The flood of scandals is a once in 100 year event
Dear Reader,
In these trying times, it's hard to keep up with all the scandals and stuff-ups. That's why, a few years ago, we partnered with CERN, NASA and the CSIRO to build a massive supercomputer capable of keeping track of Australia political scandals, corruption and stuff-ups.
Originally we scoped the computer to cope with up to ten Barnaby-Joyces-worth of scandal per day. We thought that would provide easily enough slack. But then Angus Taylor got into parliament, and we had to completely redesign it into a parallel computing system to allow for parallel scandals by the one individual to be tracked in real time.
And, frankly, the new system, which is capable of tracking 1200 Barnaby Joyces worth of scandals per day (ie 50 Angus Taylors), has been working pretty smoothly.
(It helped that Scott Morrison decided to take last year off, which reduced the load a bit.)

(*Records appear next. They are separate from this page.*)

(** A send completion: counted, and the context's send queued again while the
    session has time left. *)
Lemma server_on_send_ok b sessions c cs fd s ctx w :
  sv_inv sessions w -> cq_of (hist w) = c :: cs ->
  sessions !! fd = Some s -> ms_ctx s = None -> cq_user_data c ∈ contexts s ->
  live (cq_user_data c) ctx w -> ctx_type ctx = SEND -> ctx_fd ctx = client_fd s ->
  wp b (server_on_send env ctx c sessions)
    (fun _ => wp b cqe_seen (fun _ w2 => sv_inv sessions w2 /\ cq_of (hist w2) = cs)) w.
Proof.
  intros I Hcq Hfd Hm Hin Hlive Hty Hcfd. pose proof (v_ctx _ _ I) as Hctx. pose proof (v_close _ _ I) as Hcl.
  assert (Hne : cq_user_data c <> actx).
  { intros Heq. rewrite Heq in Hlive. pose proof (live_fun _ _ _ _ (proj1 Hctx) Hlive) as <-. done. }
  assert (Hhb : has_buffer c = false).
  { eapply (v_plain _ _ I); [|done..]. rewrite Hcq. by constructor. }
  assert (Hno : forall fd', sessions !! fd' <> Some (ms_session fd' (cq_user_data c))).
  { intros fd' Hfd'. destruct (proj2 Hctx fd' _ Hfd') as [(p & [= <-] & Hl)|(_ & ? & _)]; [|done].
    by rewrite (live_fun _ _ _ _ Hlive Hl) in Hty. }
  (* what is counted *)
  set (acc := fun o => account (stats w) (Some o, c)).
  assert (Hacc : forall new, (forall x, x ∈ new -> send_req x) ->
    account (stats w) (op_of (new ++ owed_of (hist w)) c, c) = acc OP_SEND).
  { intros new Hnew. destruct (sv_op (fun o => is_send o = true) _ _ _ new _ I Hcq) as (o & -> & Ho).
    - intros x [Hx|Hx]%elem_of_app Hu; [by apply Hnew|].
      by apply (req_send _ _ _ _ _ _ _ x _ Hctx (v_req _ _ I x Hx) Hfd Hm Hin Hu).
    - by destruct o. }
  assert (Hend : forall w1, still w (with_stats (stats w) w1) -> stats w1 = acc OP_SEND ->
    wp b cqe_seen (fun _ w2 => sv_inv sessions w2 /\ cq_of (hist w2) = cs) w1).
  { intros w1 (Hh&Hn&_&Hg&Hmm&Hc) Hs. cbn in Hh, Hn, Hg, Hmm, Hc.
    eapply (sv_go_on b sessions c cs []); try done; [by left| |].
    - unfold served. rewrite Hhb, Hg. split_and!; auto.
    - rewrite Hacc; [done|]. by intros x ?%elem_of_nil. }
  assert (Hagain : forall (keep : bool) w1, still w (with_stats (stats w) w1) -> stats w1 = acc OP_SEND ->
    wp b (if keep then resubmit_send (sv_cfg env) (sv_engine env) false (cq_user_data c);; mret tt
          else mret tt)
      (fun _ => wp b cqe_seen (fun _ w2 => sv_inv sessions w2 /\ cq_of (hist w2) = cs)) w1).
  { intros keep w1 Hst Hs1. destruct keep; [|wp_step; by apply Hend].
    wp_step. eapply (send_again_ok b sessions c cs fd s ctx w); try done.
    intros new Hnew. by rewrite Hs1, Hacc. }
  unfold server_on_send. wp_step.
  apply (wp_mono _ _ (fun _ w1 => still w w1)).
  { destruct (sessions !! ctx_fd ctx) as [s'|]; wp_steps; by repeat split. }
  cbn beta. intros keep w1 Hst. pose proof Hst as (_&_&Hs&_).
  assert (Hst' : forall st, still w (with_stats (stats w) (with_stats st w1))).
  { intros st. destruct Hst as (?&?&?&?&?&?). by repeat split. }
  assert (Hs' : still w (with_stats (stats w) w1)) by (destruct w1; apply (Hst' s0)).
  unfold acc, server_account in Hend, Hagain. cbn [fst snd] in Hend, Hagain. rewrite <- Hs in Hend, Hagain.
  destruct (has_flag (cq_flags c) IORING_CQE_F_NOTIF); [wp_step; by apply Hend|].
  destruct (0 <? cq_res c); [do 2 wp_step; by apply Hagain|].
  destruct (res_again (cq_res c)); [by apply Hagain|].
  destruct (cq_res c <? 0); wp_step; by apply Hend.
Qed.

Lemma tune_still b fd zc rp udp seg w : wp b (tune_socket fd zc rp udp seg) (fun _ => still w) w.
Proof. unfold tune_socket. wp_steps; by repeat split. Qed.

Lemma set_nonblocking_still b fd w : wp b (set_nonblocking fd) (fun _ => still w) w.
Proof. unfold set_nonblocking. wp_steps; by repeat split. Qed.

(** ** New sessions *)

(** Objects were added, none removed. *)
Definition heap_grows (w w' : World) : Prop :=
  next_obj w <= next_obj w' /\
  forall n, n < next_obj w -> heap w' !! ptr_of n = heap w !! ptr_of n.

Lemma heap_grows_new o w w' :
  heap w' = <[ptr_of (next_obj w) := o]> (heap w) -> next_obj w' = next_obj w + 1 -> heap_grows w w'.
Proof.
  intros Hh Hn. split; [lia|]. intros n Hlt. rewrite Hh, lookup_insert_ne; [done|]. unfold ptr_of. lia.
Qed.

Lemma heap_grows_trans w1 w2 w3 : heap_grows w1 w2 -> heap_grows w2 w3 -> heap_grows w1 w3.
Proof.
  intros [H1 H2] [H3 H4]. split; [lia|]. intros n Hn. rewrite H4 by lia. by apply H2.
Qed.

Lemma live_grows u c w w' : heap_grows w w' -> live u c w -> live u c w'.
Proof.
  intros [Hn Hh] [Hl (n & -> & Hlt)]. split; [by rewrite Hh by lia|]. exists n. split; [done|lia].
Qed.

Lemma sess_ok_grows fd s w w' : heap_grows w w' -> sess_ok tid fd s w -> sess_ok tid fd s w'.
Proof.
  intros Hg [(p & -> & Hl)|(Hr & Hm & Hcf & Hc)]; [left|right].
  - exists p. split; [done|]. by eapply live_grows.
  - split_and!; [done..|]. intros u Hu. destruct (Hc u Hu) as (c & Hl & Ht & Hf). exists c.
    split; [|done]. by eapply live_grows.
Qed.

(** The contexts of a session. *)
Definition owns (s : ClientSession) (u : Z) : Prop := ms_ctx s = Some u \/ u ∈ contexts s.

(** [w'] is [w] after the session [s] was made and [new] queued for it; [l] are the
    buffers allocated before. *)
Record made (l : list Z) (fd : Z) (s : ClientSession) (new : list sqe) (w w' : World) : Prop := {
  n_grows : heap_grows w w';
  n_ok : sess_ok tid fd s w';
  n_fresh : forall u, owns s u -> exists n, u = ptr_of n /\ next_obj w <= n;
  n_req : forall x, x ∈ new -> req_of s x;
  n_once : forall p, ms_ctx s = Some p -> (times p (udata new) <= 1)%nat;
  n_owed : owed_of (hist w') = new ++ owed_of (hist w);
  n_cq : cq_of (hist w') = cq_of (hist w);
  n_fds : fds_of (hist w') = fds_of (hist w);
  n_bufs : bufs_of (hist w') = bufs_of (hist w);
  n_dealt : dealt_of (hist w') = dealt_of (hist w);
  n_stats : stats w' = stats w;
  n_mem : holds m0 (l ++ buffers s) w';
  n_close : closes_ok (hist w) -> closes_ok (hist w')
}.

(** The loop of [arm_pool] after some buffers: a session in the making. *)
Definition pool_session (fd d : Z) (pools : list Z * list Z) : ClientSession :=
  mkSession fd true d pools.1 pools.2 None.

Lemma made_start l fd d w : holds m0 l w -> made l fd (pool_session fd d ([], [])) [] w w.
Proof.
  intros Hl. constructor; cbn; try done.
  - right. split_and!; try done. by intros u ?%elem_of_nil.
  - intros u [[=]|?%elem_of_nil]. done.
  - by intros x ?%elem_of_nil.
  - by rewrite app_nil_r.
Qed.

Lemma made_step l fd d pools new buf ctx x (ok : bool) w w1 w2 w3 :
  made l fd (pool_session fd d pools) new w w1 ->
  heap_grows w1 w2 -> (exists c, live ctx c w2 /\ ctx_type c = SEND /\ ctx_fd c = fd) ->
  ctx = ptr_of (next_obj w1) -> ghost_of (hist w2) = ghost_of (hist w1) -> stats w2 = stats w1 ->
  holds m0 ((l ++ pools.1) ++ [buf]) w2 ->
  (closes_ok (hist w1) -> closes_ok (hist w2)) ->
  sq_user_data x = ctx -> sq_fd x = fd -> send_req x -> queued (if ok then [x] else []) w2 w3 ->
  mem_of (hist w3) = mem_of (hist w2) -> (closes_ok (hist w2) -> closes_ok (hist w3)) ->
  made l fd (pool_session fd d (pools.1 ++ [buf], pools.2 ++ [ctx]))
    ((if ok then [x] else []) ++ new) w w3.
Proof.
  intros M Hg (c & Hl & Ht & Hcf) Hctx Hg2 Hs2 Hm2 Hc2 Hx Hxf Hreq (Hh3&Hn3&Hs3&Ho3&Hcq3&Hf3&Hb3&Hd3) Hm3 Hc3.
  assert (Hg3 : heap_grows w2 w3) by (split; [lia|]; intros; by rewrite Hh3).
  assert (Hg13 : heap_grows w1 w3) by (by eapply heap_grows_trans).
  destruct M as [Mg Mok Mf Mr _ Mow Mcq Mfd Mb Md Ms Mm Mc].
  constructor; cbn [ms_ctx contexts buffers pool_session fst snd];
    rewrite ?Ho3, ?Hcq3, ?Hf3, ?Hb3, ?Hd3, ?Hs3, ?Hg2, ?Hs2, ?Mow; auto.
  - by eapply heap_grows_trans.
  - right. split_and!; try done. cbn. intros u [Hu|Hu]%elem_of_app.
    + destruct Mok as [(p & [=] & _)|(_ & _ & _ & Mok)]. destruct (Mok u Hu) as (c' & Hl' & Ht').
      exists c'. split; [|done]. by apply (live_grows _ _ w1).
    + apply list_elem_of_singleton in Hu as ->. exists c. split; [|done]. by apply (live_grows _ _ w2).
  - intros u [[=]|Hu]. cbn in Hu. apply elem_of_app in Hu as [Hu|Hu]; [apply Mf; by right|].
    apply list_elem_of_singleton in Hu as ->. exists (next_obj w1). split; [done|]. apply Mg.
  - intros y [Hy|Hy]%elem_of_app.
    + destruct ok; [|by apply elem_of_nil in Hy]. apply list_elem_of_singleton in Hy as ->.
      right. cbn. split_and!; [done| |done..]. rewrite Hx. apply elem_of_app. right. by constructor.
    + destruct (Mr y Hy) as [[[=] _]|(_ & Hu & Hr)]. right. cbn in *. split_and!; [done| |apply Hr..].
      apply elem_of_app. by left.
  - done.
  - by rewrite app_assoc.
  - rewrite app_assoc. by eapply holds_same.
Qed.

Unfortunately, the last five weeks have completely overwhelmed our poor computer system. The number of scandals per second coming out of Canberra is a once-in-a-100-year flood of catastrophes.
According to The Australian Bureau of Statistics, the main driver in our economy now is growth in scandals. At this rate, by 2030, on average, there will be 4.7 scandals per person in Australia.
Which raises an interesting point about equity. At the moment, mediocre white men own the vast majority of political scandals of Australia. Is this fair? Peter Dutton owns over 20 scandals. Angus Taylor owns more than 50.
Shouldn't the ownership of scandals and stuff-ups be shared more evenly across the population? There are diverse segments of Australia that are completely underrepresented when it comes to scandals. Asian lesbians own virtually no political scandals in Australia. How can this be allowed to continue?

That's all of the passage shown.